Was das E-Book bietet
Das E-Book bietet eine Wiederholung dessen, was bereits in dem Newsletter stattgefunden hat. Immer wieder möchte ich sagen, es biete eine Zusammenfassung dessen, … Aber genau das findet nicht statt. Zusammenfassung würde eine inhaltlich Bearbeitung bedeuten im Sinne: Statt zum Beispiel die vielen Fragen zu wiederholen, die sich mit dem Erlöschen des Urheberrechts 70 Jahre nach dem Tod des Urhebers beschäftigen, diesen Grundsatz nur einmal zu erläutern und dann beispielhaft auf Details einiger der in diesem Kontext gestellten Fragen einzugehen.
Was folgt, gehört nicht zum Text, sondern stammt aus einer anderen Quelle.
(** What a rollup keeps of the other tables and rows: accounts and balances,
    what each lot and each hour is, and every other account's rows. *)
Record rollup_keeps (user : uuid) (b b' : books) : Prop := {
  rk_accounts : bk_accounts b' = bk_accounts b;
  rk_lots : forall id, (fun l => l <| cl_spent := 0 |>) <$> bk_lots b' !! id = (fun l => l <| cl_spent := 0 |>) <$> bk_lots b !! id;
  rk_hours : forall k, bh_cost <$> bk_hours b' !! k = bh_cost <$> bk_hours b !! k;
  rk_other_lots : forall id l, bk_lots b !! id = Some l -> cl_user l <> user -> bk_lots b' !! id = Some l;
  rk_other_hours : forall u t, u <> user -> bk_hours b' !! (u, t) = bk_hours b !! (u, t);
  rk_other_balances : forall u, u <> user -> bk_balances b' !! u = bk_balances b !! u }.

Lemma sumZ_counts now lots :
  sumZ (map (lot_counts now) (map unspent (List.filter (fun f => negb (lt_remaining f =? 0)) lots))) = sumZ (map (lot_counts now) lots).
Proof.
  induction lots as [|l lots IH]; simpl; [done|]. destruct (Z.eqb_spec (lt_remaining l) 0) as [E|]; simpl; rewrite IH; [|done].
  replace (lot_counts now l) with 0; [done|]. unfold lot_counts. rewrite E. simpl. by destruct (lot_live now l).
Qed.

Lemma recheck_counts now m lots :
  first_recheck now m (map unspent (List.filter (fun f => negb (lt_remaining f =? 0)) lots)) = first_recheck now m lots.
Proof.
  unfold first_recheck. induction lots as [|l lots IH]; simpl; [done|]. destruct (Z.eqb_spec (lt_remaining l) 0) as [E|]; simpl; rewrite IH; [|done].
  replace (lot_recheck now l) with (@None Z); [done|]. unfold lot_recheck. by rewrite E.
Qed.

Lemma sumZ_uncovered hours :
  (forall c, c ∈ hours -> 0 <= oh_uncovered c) ->
  sumZ (map snd (map (fun c => (oh_at c, oh_uncovered c)) (List.filter (fun c => 0 <? oh_uncovered c) hours))) = sumZ (map oh_uncovered hours).
Proof.
  induction hours as [|c hours IH]; intros H; simpl; [done|]. assert (0 <= oh_uncovered c) by (apply H; left).
  specialize (IH (fun k Hk => H k (list_elem_of_further _ _ _ Hk))).
  destruct (Z.ltb_spec 0 (oh_uncovered c)); simpl; lia.
Qed.

(** ** One rollup *)

Lemma settled_spent lots lots' :
  Forall2 settled_lot lots lots' -> sumZ (map lt_spent lots') - sumZ (map lt_spent lots) = credit_left lots - credit_left lots'.
Proof. unfold credit_left. induction 1 as [|l m ls ms [] _ IH]; simpl; lia. Qed.

Section Settle.
Context (complimentary : option Z) (user : uuid) (now : Z) (b : books).
Hypothesis Hok : books_ok b.

#[local] Abbreviation loops :=
  (settle_hours complimentary now (map uncovered_hour (UncoveredHours user b)) (pay_debts now (book_lots user b))).

Lemma settle_loops :
  Forall2 (closed_hour complimentary) (map uncovered_hour (UncoveredHours user b)) loops.1 /\
  Forall2 settled_lot (book_lots user b) loops.2 /\
  sumZ (map lt_spent loops.2) = sumZ (map oh_credit loops.1) /\
  ((forall l, l ∈ loops.2 -> 0 <= lt_remaining l) \/ payers_dry now loops.2) /\
  (forall k, k ∈ loops.1 -> oh_uncovered k = 0 \/ forall l, l ∈ loops.2 -> lot_usable (oh_at k) now l = false).
Proof.
  destruct (pay_debts_spec now (book_lots user b)) as (Hs & Hr & Hd).
  destruct (settle_hours_spec complimentary now (map uncovered_hour (UncoveredHours user b)) (pay_debts now (book_lots user b)))
    as (Hc & Hs' & Hr' & Hm).
  { intros h Hin. apply list_elem_of_In, in_map_iff in Hin as ([t row] & <- & Hrow).
    apply list_elem_of_In, UncoveredHours_elem in Hrow as [_ Hl]. simpl. lia. }
  assert (Hst : Forall2 settled_lot (book_lots user b) loops.2) by exact (settled_trans _ _ _ Hs Hs').
  split; [done|]. split; [done|]. split; [|split; [|done]].
  - pose proof (settled_spent _ _ Hst) as Hsp. assert (E0 : sumZ (map lt_spent (book_lots user b)) = 0).
    { unfold book_lots. clear. induction (OpenLots user b); simpl; lia. }
    assert (E1 : sumZ (map oh_credit (map uncovered_hour (UncoveredHours user b))) = 0).
    { clear. induction (UncoveredHours user b); simpl; lia. }
    lia.
  - destruct Hd as [Hd|Hd]; [left|right; exact (payers_dry_settled _ _ _ Hs' Hd)]. intros m (i & Hm')%list_elem_of_lookup.
    destruct (Forall2_lookup_r _ _ _ _ _ Hs' Hm') as (l & Hl & []). apply list_elem_of_lookup_2 in Hl. specialize (Hd _ Hl). lia.
Qed.

(** The tables [settle] writes before the balance. *)
Definition settled_tables (hs : gmap (uuid * Z) HourRow) : books :=
  b <| bk_lots := spend_rows loops.2 (bk_lots b) |> <| bk_hours := hs |>.

Record hours_written (hs : gmap (uuid * Z) HourRow) : Prop := {
  hw_in : forall c h, c ∈ loops.1 -> bk_hours b !! (user, oh_at c) = Some h -> hs !! (user, oh_at c) = Some (covered_row c h);
  hw_out : forall k, (forall c, c ∈ loops.1 -> k <> (user, oh_at c)) -> hs !! k = bk_hours b !! k;
  hw_sum : forall u, sum_over (credit_for u) hs = sum_over (credit_for u) (bk_hours b) + (if user =? u then sumZ (map oh_credit loops.1) else 0) }.

Lemma settle_writes : exists hs, hours_written hs /\
  settle user complimentary now b =
  Ret ((settled_tables hs) <| bk_balances := alter (settled_balance user now (settled_tables hs)) user (bk_balances b) |>).
Proof using Hok.
  destruct settle_loops as (Hc & Hs & _ & _ & _).
  destruct (hours_after _ user b loops.1 Hok Hc (SpendLots (deltas loops.2) b)) as (hs & Hcov & H1 & H2 & H3); [done|].
  exists hs. split; [done|]. unfold settle. fold (book_lots user b). fold (deltas loops.2). rewrite Hcov. cbn [go_bind].
  rewrite balance_fold, SpendLots_rows. fold (settled_tables hs). 
  assert (Ebal : balance_at user now (settled_tables hs) = - sumZ (map oh_uncovered loops.1) + sumZ (map (lot_counts now) loops.2)).
  { unfold balance_at. unfold book_lots at 1. rewrite (sumZ_perm _ _ (Permutation_map (lot_counts now) (OpenLots_after user b loops.2 Hs (settled_tables hs) eq_refl))).
    rewrite sumZ_counts. replace (map (fun r => hour_left r.2) (UncoveredHours user (settled_tables hs)))
      with (map snd (map (fun r => (r.1, hour_left r.2)) (UncoveredHours user (settled_tables hs)))) by by rewrite map_map.
    rewrite (sumZ_perm _ _ (Permutation_map snd (UncoveredHours_after _ user b loops.1 Hok Hc (settled_tables hs) H1 H2))), sumZ_uncovered; [lia|].
    intros c Hin. destruct (hours_origin _ _ _ _ Hc c Hin) as (h & Hh & Hl & Hcl).
    destruct (closed_row _ _ _ _ _ (bo_hour _ Hok _ _ _ Hh) Hl Hcl) as ([] & _ & <- & _). done. }
  assert (Erec : recheck_at user now (settled_tables hs) = first_recheck now (nextMonth (monthStart now)) loops.2).
  { unfold recheck_at. unfold book_lots at 1.
    rewrite (first_recheck_perm _ _ _ _ (OpenLots_after user b loops.2 Hs (settled_tables hs) eq_refl)). apply recheck_counts. }
  rewrite <- Ebal, <- Erec. reflexivity.
Qed.

(** A row of the hours after the rollup: closed, or as it was. *)
Lemma hour_written hs t h' :
  hours_written hs -> hs !! (user, t) = Some h' ->
  exists h, bk_hours b !! (user, t) = Some h /\
    ((exists c, (c ∈ loops.1) /\ oh_at c = t /\ h' = covered_row c h /\ 0 < hour_left h /\ closed_hour complimentary (uncovered_hour (t, h)) c) \/
     (h' = h /\ hour_left h <= 0)).
Proof using Hok.
  intros [Hin Hout _] H. destruct settle_loops as (Hc & _). destruct (decide (t ∈ map oh_at loops.1)) as [Ht|Ht].
  - apply list_elem_of_In, in_map_iff in Ht as (c & <- & Hcin). apply list_elem_of_In in Hcin.
    destruct (hours_origin _ _ _ _ Hc c Hcin) as (h & Hh & Hl & Hcl). rewrite (Hin c h Hcin Hh) in H. injection H as <-. eauto 10.
  - rewrite Hout in H by (intros c Hcin [= ->]; apply Ht; by apply list_elem_of_fmap_2). exists h'. split; [done|right].
    split; [done|]. destruct (Z_le_gt_dec (hour_left h') 0); [done|]. exfalso. apply Ht. rewrite (hours_ats _ _ _ _ Hc).
    apply (list_elem_of_fmap_2 fst _ (t, h')), UncoveredHours_elem. split; [done|lia].
Qed.

Lemma lot_checks_spent d l : lot_checks (spent_more d l) = lot_checks l.
Proof. done. Qed.

Lemma hours_other hs u t : hours_written hs -> u <> user -> hs !! (u, t) = bk_hours b !! (u, t).
Proof. intros [_ Hout _] Hu. apply Hout. intros c _ [= E _]. done. Qed.

Lemma settled_tables_ok hs : hours_written hs -> books_ok (settled_tables hs).
Proof using Hok.
  intros Hw. destruct settle_loops as (Hc & Hs & Hsum & _). destruct Hok as [Hlot Hsrc Hhour Hbal Hsums].
  assert (Hlots : forall id l', bk_lots (settled_tables hs) !! id = Some l' -> exists l, bk_lots b !! id = Some l /\
    cl_user l' = cl_user l /\ cl_source l' = cl_source l /\ lot_ok (bk_accounts b) l').
  { intros id l' Hl'. destruct (lot_after _ _ _ Hs _ _ Hl') as (l & Hl & Hcase). exists l. split; [done|].
    destruct (Hlot _ _ Hl) as [Hck Hsp Hu]. destruct Hcase as [(f & Hf & Hsl & _ & ->)|[_ ->]]; [|done]. split; [done|]. split; [done|].
    split; [done| |done]. unfold lot_checks in Hck. rewrite !andb_true_iff, !Z.leb_le in Hck.
    pose proof (lot_left_after _ _ _ Hsl) as El. destruct Hsl. simpl in *. unfold lot_left, spent_more, over in *. simpl in *. lia. }
  split.
  - intros id l' Hl'. destruct (Hlots _ _ Hl') as (l & _ & _ & _ & H). done.
  - intros i j l m Hl Hm. destruct (Hlots _ _ Hl) as (l0 & Hl0 & -> & -> & _), (Hlots _ _ Hm) as (m0 & Hm0 & -> & -> & _). eauto.
  - intros u t h' Hh'. destruct (decide (u = user)) as [->|Hu].
    + destruct (hour_written hs t h' Hw Hh') as (h & Hh & [(c & Hcin & <- & -> & Hl & Hcl)|[-> _]]); [|exact (Hhour _ _ _ Hh)].
      exact (proj1 (closed_row _ user b _ _ (Hhour _ _ _ Hh) Hl Hcl)).
    + change (hs !! (u, t) = Some h') in Hh'. rewrite (hours_other hs) in Hh' by done. exact (Hhour _ _ _ Hh').
  - done.
  - intros u. unfold spent_by, credited_by. change (bk_lots (settled_tables hs)) with (spend_rows loops.2 (bk_lots b)).
    change (bk_hours (settled_tables hs)) with hs. rewrite (hw_sum _ Hw). specialize (Hsums u). unfold spent_by, credited_by in Hsums.
    rewrite (spend_rows_sum user), Hsum, Hsums; [done|]. intros f Hf. destruct (lots_origin _ _ _ Hs f Hf) as (l & Hl & _).
    apply OpenLots_elem in Hl as (Hl & Hu & _). eauto.
Qed.

Lemma settled_tables_paid hs : hours_written hs -> paid_up complimentary user now (settled_tables hs).
Proof using Hok.
  intros Hw. destruct settle_loops as (Hc & Hs & _ & Hdry & Hmax).
  assert (Hlots : forall l, l ∈ book_lots user (settled_tables hs) -> exists f, f ∈ loops.2 /\ l = unspent f).
  { intros l Hl. unfold book_lots in Hl. rewrite (OpenLots_after user b loops.2 Hs (settled_tables hs) eq_refl) in Hl.
    apply list_elem_of_fmap in Hl as (f & -> & Hf). apply list_elem_of_In, List.filter_In in Hf as [Hf _]. apply list_elem_of_In in Hf. eauto. }
  split.
  - destruct Hdry as [H|H]; [left|right].
    + intros l Hl. destruct (Hlots l Hl) as (f & Hf & ->). exact (H f Hf).
    + intros l Hl. destruct (Hlots l Hl) as (f & Hf & ->). exact (H f Hf).
  - intros t h' Hh' Hl'. destruct (hour_written hs t h' Hw Hh') as (h & Hh & [(c & Hcin & <- & -> & Hl & Hcl)|[-> Hn]]); [|lia].
    destruct (closed_row _ user b _ _ (bo_hour _ Hok _ _ _ Hh) Hl Hcl) as (_ & _ & El & _). unfold closed_hour in Hcl.
    change (waived_hour complimentary (uncovered_hour (oh_at c, h)))
      with (waived_hour complimentary (uncovered_hour (oh_at c, covered_row c h))) in Hcl.
    destruct (waived_hour _ _); [apply (f_equal oh_uncovered) in Hcl; simpl in Hcl; lia|]. split; [done|].
    intros l Hlin. destruct (Hlots l Hlin) as (f & Hf & ->). destruct (Hmax c Hcin) as [H0|H]; [lia|]. apply (H f Hf).
Qed.

Lemma settled_tables_keep hs bals :
  hours_written hs -> (forall u, u <> user -> bals !! u = bk_balances b !! u) ->
  rollup_keeps user b ((settled_tables hs) <| bk_balances := bals |>).
Proof using Hok.
  intros Hw Hb. destruct settle_loops as (Hc & Hs & _). split; [done| | | | |done].
  - intros id. change ((fun l => l <| cl_spent := 0 |>) <$> spend_rows loops.2 (bk_lots b) !! id = (fun l => l <| cl_spent := 0 |>) <$> bk_lots b !! id).
    destruct (spend_rows loops.2 (bk_lots b) !! id) as [l'|] eqn:E.
    + destruct (lot_after _ _ _ Hs _ _ E) as (l & -> & [(f & _ & _ & _ & ->)|[_ ->]]); done.
    + destruct (bk_lots b !! id) as [l|] eqn:El; [|done]. exfalso. destruct (decide (id ∈ map lt_id loops.2)) as [Hin|Hout].
      * apply list_elem_of_In, in_map_iff in Hin as (f & <- & Hf). apply list_elem_of_In in Hf.
        by rewrite (spend_rows_lot _ _ _ _ (lots_nodup _ _ _ Hs) Hf El) in E.
      * rewrite spend_rows_other, El in E; [done|]. intros f Hf <-. apply Hout. by apply list_elem_of_fmap_2.
  - intros [u t]. change (bh_cost <$> hs !! (u, t) = bh_cost <$> bk_hours b !! (u, t)). destruct (decide (u = user)) as [->|]; [|by rewrite (hours_other hs)].
    destruct Hw as [Hin Hout _]. destruct (decide (t ∈ map oh_at loops.1)) as [Ht|Ht].
    + apply list_elem_of_In, in_map_iff in Ht as (c & <- & Hcin). apply list_elem_of_In in Hcin.
      destruct (hours_origin _ _ _ _ Hc c Hcin) as (h & Hh & _). transitivity (bh_cost <$> Some (covered_row c h)); [f_equal; exact (Hin c h Hcin Hh)|].
      change (bh_cost <$> Some h = bh_cost <$> bk_hours b !! (user, oh_at c)). f_equal. by symmetry.
    + rewrite Hout; [done|]. intros c Hcin [= ->]. apply Ht. by apply list_elem_of_fmap_2.
  - intros id l Hl Hu. change (spend_rows loops.2 (bk_lots b) !! id = Some l). rewrite spend_rows_other; [done|].
    intros f Hf <-. destruct (lots_origin _ _ _ Hs f Hf) as (m & Hm & _). apply OpenLots_elem in Hm as (Hm & Hmu & _). congruence.
  - intros u t Hu. by apply hours_other.
Qed.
Dann würden wir aber auch von einem ganz anderen Buch sprechen. Nichtsdestotrotz war die Lektüre durchaus vergnüglich. Ich möchte sogar so weit gehen zu behaupten, dass sie für mich fast die unerwartete Qualität eines Pageturners hatte. Das mag daran liegen, dass ich doch manchmal als Schweinchen Schlau durch die Welt laufe und mich daran erfreuen kann, auf Fragen anderer bereits Antworten zu kennen. Oder zumindest zu kennen glaube. Darüber hinaus hat es mir einmal mehr klargemacht, dass ich wie wohl so viele andere eine nicht allzu realistische Vorstellung von der Zusammenarbeit zwischen Autoren und Verlagen habe.
Disclaimer: Fischpott hat ein Rezensionsexemplar des E-Books erhalten.